§ Assigned task:
From the records below, copy out exactly the lines from the one containing "intros Hb HQ. unfold do_owb_search_first." to the one containing "intros Hb HQ. unfold do_owb_verify_rom.", both included. Add nothing else.

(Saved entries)

(* ===== verification/AppFacts.v ===== *)
(** * AppFacts: the rules of the calls of [app_main]

    What the theorems about the phases of the program share: the relations
    every statement respects (a field it leaves alone, the trace that only
    grows, the clock that only advances), derived for every statement by
    instance search, and one weakest-precondition rule for each call. *)

From Stdlib Require Import ZArith Lia String.
From stdpp Require Import prelude strings.
From S2P Require Import Prelude Machine OneWire Ds18b20 Rtos Clock AppMain.

#[local] Open Scope Z_scope.
#[local] Open Scope prog_scope.

(** The trace only grows. *)
Definition trace_grows {W} : relation (AppState (W:=W)) :=
  fun s s' => trace s `prefix_of` trace s'.

(** The clock only advances. *)
Definition time_passes {W} `{Clock W} : relation (AppState (W:=W)) :=
  fun s s' => now (world s) <= now (world s').

(** The calls appended to the trace between two states. *)
Definition new_calls {W} (s s' : AppState (W:=W)) : list Call :=
  drop (length (trace s)) (trace s').

(** [calls s l s']: from [s] to [s'] the program made the calls [l]. *)
Definition calls {W} (s : AppState (W:=W)) (l : list Call) (s' : AppState (W:=W)) : Prop :=
  trace s' = trace s ++ l.

(** [emits P]: the calls made are all calls that satisfy [P]. *)
Definition emits {W} (P : Call -> Prop) : relation (AppState (W:=W)) :=
  fun s s' => exists l, trace s' = trace s ++ l /\ Forall P l.

#[export] Instance trace_grows_preorder {W} : PreOrder (trace_grows (W:=W)).
Proof. split; unfold trace_grows; [intros s; reflexivity | intros x y z ??; by etrans]. Qed.

#[export] Instance time_passes_preorder {W} `{Clock W} : PreOrder (time_passes (W:=W)).
Proof. split; [intros s | intros x y z]; unfold time_passes; lia. Qed.

#[export] Instance emits_preorder {W} P : PreOrder (emits (W:=W) P).
Proof.
  split.
  - intros s. exists []. by rewrite app_nil_r.
  - intros x y z (l1 & E1 & H1) (l2 & E2 & H2). exists (l1 ++ l2).
    rewrite E2, E1, app_assoc. split; [done | by apply Forall_app].
Qed.

Create HintDb clock discriminated.

(** The projections of the state that frames are stated with. *)
Create HintDb frames discriminated.

(** ** The leaves of instance search: a call, an assignment. *)

(** Turn [let '(a, w) := call in ...] into projections of [call]. *)
Ltac split_calls :=
  repeat match goal with
  | |- context [let '(_, _) := ?x in _] => rewrite (surjective_pairing x)
  | |- context [match ?x with (_, _) => _ end] => rewrite (surjective_pairing x)
  end.

(** A goal [calls s l s'] between two states that are given. *)
Ltac by_trace := unfold calls; cbn; by rewrite <- ?app_assoc.

Ltac steps_leaf :=
  let s := fresh "s" in
  intros s; cbv beta delta [modify store_at get_owb unchanged trace_grows time_passes emits];
  autounfold with frames; cbn;
  repeat match goal with
  | |- context [match ?x with _ => _ end] =>
      lazymatch type of x with
      | prod _ _ => rewrite (surjective_pairing x)
      | _ => destruct x eqn:?
      end; autounfold with frames; cbn
  end;
  rewrite ?length_insert;
  solve [ done | apply prefix_app_r; done | eauto with clock
        | exists []; by rewrite app_nil_r
        | eexists [_]; split; [reflexivity | by repeat constructor] ].

#[export] Hint Extern 20 (Steps _ (fun _ => _)) => steps_leaf : typeclass_instances.
#[export] Hint Extern 20 (Steps _ (modify _)) => steps_leaf : typeclass_instances.
#[export] Hint Extern 20 (Steps _ (store_at _ _ _ _ _)) => steps_leaf : typeclass_instances.
#[export] Hint Extern 20 (Steps _ get_owb) => steps_leaf : typeclass_instances.

(** A named statement of the program is searched through its definition. *)
#[export] Hint Extern 10 (Steps _ ?m) =>
  let h := head_of m in
  lazymatch h with
  | @bind => fail | @ret => fail | @gets => fail | @modify => fail | @fail => fail
  | @for_loop => fail | @for_lt => fail | @while_loop => fail | @repeat_n => fail
  | @load_at => fail | @store_at => fail | @int_incr => fail | @get_owb => fail
  | _ => progress (unfold h)
  end : typeclass_instances.

Section Facts.

Context {W : Type} `{Rtos W} `{Owb W} `{Ds18b20 W}.
Implicit Types s : AppState (W:=W).

(** ** Time. *)

Section Time.
Context `{Clock W} `{!ClockLaws W}.

Lemma now_vTaskDelay_le d w : now w <= now (vTaskDelay d w).
Proof. pose proof (now_vTaskDelay d w). pose proof (u32_range d) as [? _]. lia. Qed.

Lemma now_wait_for_conversion_le h w : now w <= now (ds18b20_wait_for_conversion h w).
Proof.
  pose proof (now_wait_for_conversion h w). pose proof tick_period_range.
  pose proof (conversion_time_ms_bound (info_resolution h)).
  assert (0 <= conversion_time_ms (info_resolution h) / portTICK_PERIOD_MS)
    by (apply Z.div_pos; lia).
  lia.
Qed.

Lemma now_xTaskGetTickCount_le w : now w <= now (xTaskGetTickCount w).2.
Proof. destruct (now_xTaskGetTickCount w) as (T & ? & _). lia. Qed.

End Time.

(** ** The calls made between two states. *)

Lemma new_calls_refl s : new_calls s s = [].
Proof. unfold new_calls. by rewrite drop_all. Qed.

Lemma new_calls_app s s' l : trace s' = trace s ++ l -> new_calls s s' = l.
Proof. unfold new_calls. intros ->. by rewrite drop_app_length. Qed.

Lemma trace_new_calls s s' : trace_grows s s' -> trace s' = trace s ++ new_calls s s'.
Proof. intros [l Hl]. by rewrite (new_calls_app _ _ l). Qed.

Lemma new_calls_trans s1 s2 s3 :
  trace_grows s1 s2 -> trace_grows s2 s3 ->
  new_calls s1 s3 = new_calls s1 s2 ++ new_calls s2 s3.
Proof.
  intros H12 H23. apply new_calls_app.
  by rewrite (trace_new_calls s2 s3), (trace_new_calls s1 s2), app_assoc.
Qed.

Lemma steps_emits {A} (m : prog AppState A) P s :
  Steps (emits P) m -> exists l, trace (final (m s)) = trace s ++ l /\ Forall P l.
Proof. intros Hm. apply Hm. Qed.

Lemma calls_nil s : calls s [] s.
Proof. unfold calls. by rewrite app_nil_r. Qed.

Lemma calls_trans s1 l1 s2 l2 s3 :
  calls s1 l1 s2 -> calls s2 l2 s3 -> calls s1 (l1 ++ l2) s3.
Proof. unfold calls. intros H12 ->. by rewrite H12, app_assoc. Qed.

Lemma calls_snoc s1 l s2 c s3 :
  calls s1 l s2 -> calls s2 [c] s3 -> calls s1 (l ++ [c]) s3.
Proof. apply calls_trans. Qed.

Lemma calls_new_calls s l s' : calls s l s' -> new_calls s s' = l.
Proof. apply new_calls_app. Qed.

(** ** The rule of each call. *)

Lemma wp_get_owb bus (Q : OneWireBus -> AppState -> Prop) s :
  owb s = Some bus -> Q bus s -> wp get_owb Q s.
Proof. intros Hb HQ. unfold wp, get_owb. by rewrite Hb. Qed.

Lemma wp_load_device i h (Q : DS18B20_Info -> AppState -> Prop) s :
  0 <= i -> devices s !! Z.to_nat i = Some (Some h) -> Q h s -> wp (load_device i) Q s.
Proof.
  intros Hi Hh HQ. unfold load_device. apply wp_bind.
  eapply wp_load_at; [done..|]. by apply wp_ret.
Qed.

Lemma wp_store_device i h (Q : unit -> AppState -> Prop) s :
  0 <= i < Z.of_nat (length (devices s)) ->
  Q tt (set_devices (<[Z.to_nat i := Some h]> (devices s)) s) ->
  wp (store_device i h) Q s.
Proof. intros. by apply wp_store_at. Qed.

Lemma wp_do_printf f a (Q : unit -> AppState -> Prop) s :
  Q tt (emit (call_printf f a) (printf f a (world s)) s) -> wp (do_printf f a) Q s.
Proof. done. Qed.

Lemma wp_do_vTaskDelay d (Q : unit -> AppState -> Prop) s :
  Q tt (emit (call_vTaskDelay d) (vTaskDelay d (world s)) s) -> wp (do_vTaskDelay d) Q s.
Proof. done. Qed.

Lemma wp_do_xTaskGetTickCount (Q : Z -> AppState -> Prop) s :
  (forall t w, xTaskGetTickCount (world s) = (t, w) ->
     Q t (emit (call_xTaskGetTickCount t) w s)) ->
  wp do_xTaskGetTickCount Q s.
Proof.
  intros HQ. unfold wp, do_xTaskGetTickCount.
  destruct (xTaskGetTickCount (world s)) as [t w] eqn:E. by apply HQ.
Qed.

Lemma wp_do_owb_rmt_initialize g tx rx (Q : unit -> AppState -> Prop) s :
  (forall bus w, owb_rmt_initialize g tx rx (world s) = (bus, w) ->
     Q tt (set_owb (Some bus) (emit (call_owb_rmt_initialize g tx rx bus) w s))) ->
  wp (do_owb_rmt_initialize g tx rx) Q s.
Proof.
  intros HQ. unfold wp, do_owb_rmt_initialize.
  destruct (owb_rmt_initialize g tx rx (world s)) as [bus w] eqn:E. by apply HQ.
Qed.

Lemma wp_do_owb_use_crc bus c (Q : unit -> AppState -> Prop) s :
  owb s = Some bus ->
  Q tt (emit (call_owb_use_crc bus c) (owb_use_crc bus c (world s)) s) ->
  wp (do_owb_use_crc c) Q s.
Proof. intros Hb HQ. unfold do_owb_use_crc. apply wp_bind. by eapply wp_get_owb. Qed.

Lemma wp_do_owb_search_first bus (Q : unit -> AppState -> Prop) s :
  owb s = Some bus ->
  (forall st f w, owb_search_first bus (search_state s) (world s) = (st, f, w) ->
     Q tt (set_found f (set_search_state st
             (emit (call_owb_search_first bus f (rom_code st)) w s)))) ->
  wp do_owb_search_first Q s.
Proof.
  intros Hb HQ. unfold do_owb_search_first. apply wp_bind.
  eapply wp_get_owb; [done|]. unfold wp.
  destruct (owb_search_first bus (search_state s) (world s)) as [[st f] w] eqn:E.
  by apply HQ.
Qed.

Lemma wp_do_owb_search_next bus (Q : unit -> AppState -> Prop) s :
  owb s = Some bus ->
  (forall st f w, owb_search_next bus (search_state s) (world s) = (st, f, w) ->
     Q tt (set_found f (set_search_state st
             (emit (call_owb_search_next bus f (rom_code st)) w s)))) ->
  wp do_owb_search_next Q s.
Proof.
  intros Hb HQ. unfold do_owb_search_next. apply wp_bind.
  eapply wp_get_owb; [done|]. unfold wp.
  destruct (owb_search_next bus (search_state s) (world s)) as [[st f] w] eqn:E.
  by apply HQ.
Qed.

Lemma wp_do_owb_verify_rom bus rom (Q : unit -> AppState -> Prop) s :
  owb s = Some bus ->
  (forall p w, owb_verify_rom bus rom (world s) = (p, w) ->
     Q tt (set_is_present p (emit (call_owb_verify_rom bus rom p) w s))) ->
  wp (do_owb_verify_rom rom) Q s.
Proof.
  intros Hb HQ. unfold do_owb_verify_rom. apply wp_bind.
  eapply wp_get_owb; [done|]. unfold wp.
  destruct (owb_verify_rom bus rom (world s)) as [p w] eqn:E. by apply HQ.
Qed.

Lemma wp_do_ds18b20_malloc i (Q : unit -> AppState -> Prop) s :
  0 <= i < Z.of_nat (length (devices s)) ->
  (forall h w, ds18b20_malloc (world s) = (h, w) ->
     Q tt (set_devices (<[Z.to_nat i := Some h]> (devices s))
             (emit (call_ds18b20_malloc i) w s))) ->
  wp (do_ds18b20_malloc i) Q s.
Proof.
  intros Hi HQ. unfold do_ds18b20_malloc. apply wp_bind. unfold wp at 1.
  destruct (ds18b20_malloc (world s)) as [h w] eqn:E.
  apply wp_store_device; [done|]. by apply HQ.
Qed.

Lemma wp_do_ds18b20_init_solo i h bus (Q : unit -> AppState -> Prop) s :
  0 <= i -> devices s !! Z.to_nat i = Some (Some h) -> owb s = Some bus ->
  (forall h' w, ds18b20_init_solo h bus (world s) = (h', w) ->
     Q tt (set_devices (<[Z.to_nat i := Some h']> (devices s))
             (emit (call_ds18b20_init_solo i bus) w s))) ->
  wp (do_ds18b20_init_solo i) Q s.
Proof.
  intros Hi Hh Hb HQ. unfold do_ds18b20_init_solo.
  apply wp_bind. eapply wp_load_device; [done..|].
  apply wp_bind. eapply wp_get_owb; [done|].
  apply wp_bind. unfold wp at 1.
  destruct (ds18b20_init_solo h bus (world s)) as [h' w] eqn:E.
  apply wp_store_device; [|by apply HQ].
  apply lookup_lt_Some in Hh. cbn. lia.
Qed.

Lemma wp_do_ds18b20_init i rom h bus (Q : unit -> AppState -> Prop) s :
  0 <= i -> devices s !! Z.to_nat i = Some (Some h) -> owb s = Some bus ->
  (forall h' w, ds18b20_init h bus rom (world s) = (h', w) ->
     Q tt (set_devices (<[Z.to_nat i := Some h']> (devices s))
             (emit (call_ds18b20_init i bus rom) w s))) ->
  wp (do_ds18b20_init i rom) Q s.
Proof.
  intros Hi Hh Hb HQ. unfold do_ds18b20_init.
  apply wp_bind. eapply wp_load_device; [done..|].
  apply wp_bind. eapply wp_get_owb; [done|].
  apply wp_bind. unfold wp at 1.
  destruct (ds18b20_init h bus rom (world s)) as [h' w] eqn:E.
  apply wp_store_device; [|by apply HQ].
  apply lookup_lt_Some in Hh. cbn. lia.
Qed.

Lemma wp_do_ds18b20_use_crc i c h (Q : unit -> AppState -> Prop) s :
  0 <= i -> devices s !! Z.to_nat i = Some (Some h) ->
  (forall h' w, ds18b20_use_crc h c (world s) = (h', w) ->
     Q tt (set_devices (<[Z.to_nat i := Some h']> (devices s))
             (emit (call_ds18b20_use_crc i c) w s))) ->
  wp (do_ds18b20_use_crc i c) Q s.
Proof.
  intros Hi Hh HQ. unfold do_ds18b20_use_crc.
  apply wp_bind. eapply wp_load_device; [done..|].
  apply wp_bind. unfold wp at 1.
  destruct (ds18b20_use_crc h c (world s)) as [h' w] eqn:E.
  apply wp_store_device; [|by apply HQ].
  apply lookup_lt_Some in Hh. cbn. lia.
Qed.

Lemma wp_do_ds18b20_set_resolution i r h (Q : unit -> AppState -> Prop) s :
  0 <= i -> devices s !! Z.to_nat i = Some (Some h) ->
  (forall ok h' w, ds18b20_set_resolution h r (world s) = (ok, h', w) ->
     Q tt (set_devices (<[Z.to_nat i := Some h']> (devices s))
             (emit (call_ds18b20_set_resolution i r) w s))) ->
  wp (do_ds18b20_set_resolution i r) Q s.
Proof.
  intros Hi Hh HQ. unfold do_ds18b20_set_resolution.
  apply wp_bind. eapply wp_load_device; [done..|].
  apply wp_bind. unfold wp at 1.
  destruct (ds18b20_set_resolution h r (world s)) as [[ok h'] w] eqn:E.
  apply wp_store_device; [|by eapply HQ].
  apply lookup_lt_Some in Hh. cbn. lia.
Qed.

Lemma wp_do_ds18b20_convert_all bus (Q : unit -> AppState -> Prop) s :
  owb s = Some bus ->
  Q tt (emit (call_ds18b20_convert_all bus) (ds18b20_convert_all bus (world s)) s) ->
  wp do_ds18b20_convert_all Q s.
Proof. intros Hb HQ. unfold do_ds18b20_convert_all. apply wp_bind. by eapply wp_get_owb. Qed.

Lemma wp_do_ds18b20_wait_for_conversion i h (Q : unit -> AppState -> Prop) s :
  0 <= i -> devices s !! Z.to_nat i = Some (Some h) ->
  Q tt (emit (call_ds18b20_wait_for_conversion i)
          (ds18b20_wait_for_conversion h (world s)) s) ->
  wp (do_ds18b20_wait_for_conversion i) Q s.
Proof.
  intros Hi Hh HQ. unfold do_ds18b20_wait_for_conversion.
  apply wp_bind. by eapply wp_load_device.
Qed.

Lemma wp_do_ds18b20_read_temp i h (Q : Z -> AppState -> Prop) s :
  0 <= i -> devices s !! Z.to_nat i = Some (Some h) ->
  (forall t w, ds18b20_read_temp h (world s) = (t, w) ->
     Q t (emit (call_ds18b20_read_temp i t) w s)) ->
  wp (do_ds18b20_read_temp i) Q s.
Proof.
  intros Hi Hh HQ. unfold do_ds18b20_read_temp.
  apply wp_bind. eapply wp_load_device; [done..|]. unfold wp.
  destruct (ds18b20_read_temp h (world s)) as [t w] eqn:E. by apply HQ.
Qed.

End Facts.

#[export] Hint Resolve now_printf now_owb_use_crc now_ds18b20_free
  now_ds18b20_convert_all now_vTaskDelay_le now_wait_for_conversion_le
  now_xTaskGetTickCount_le now_owb_rmt_initialize now_owb_search_first
  now_owb_search_next now_owb_verify_rom now_ds18b20_malloc now_ds18b20_init
  now_ds18b20_init_solo now_ds18b20_use_crc now_ds18b20_set_resolution
  now_ds18b20_read_temp : clock.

§ Output for this task:
  intros Hb HQ. unfold do_owb_search_first. apply wp_bind.
  eapply wp_get_owb; [done|]. unfold wp.
  destruct (owb_search_first bus (search_state s) (world s)) as [[st f] w] eqn:E.
  by apply HQ.
Qed.

Lemma wp_do_owb_search_next bus (Q : unit -> AppState -> Prop) s :
  owb s = Some bus ->
  (forall st f w, owb_search_next bus (search_state s) (world s) = (st, f, w) ->
     Q tt (set_found f (set_search_state st
             (emit (call_owb_search_next bus f (rom_code st)) w s)))) ->
  wp do_owb_search_next Q s.
Proof.
  intros Hb HQ. unfold do_owb_search_next. apply wp_bind.
  eapply wp_get_owb; [done|]. unfold wp.
  destruct (owb_search_next bus (search_state s) (world s)) as [[st f] w] eqn:E.
  by apply HQ.
Qed.

Lemma wp_do_owb_verify_rom bus rom (Q : unit -> AppState -> Prop) s :
  owb s = Some bus ->
  (forall p w, owb_verify_rom bus rom (world s) = (p, w) ->
     Q tt (set_is_present p (emit (call_owb_verify_rom bus rom p) w s))) ->
  wp (do_owb_verify_rom rom) Q s.
Proof.
  intros Hb HQ. unfold do_owb_verify_rom. apply wp_bind.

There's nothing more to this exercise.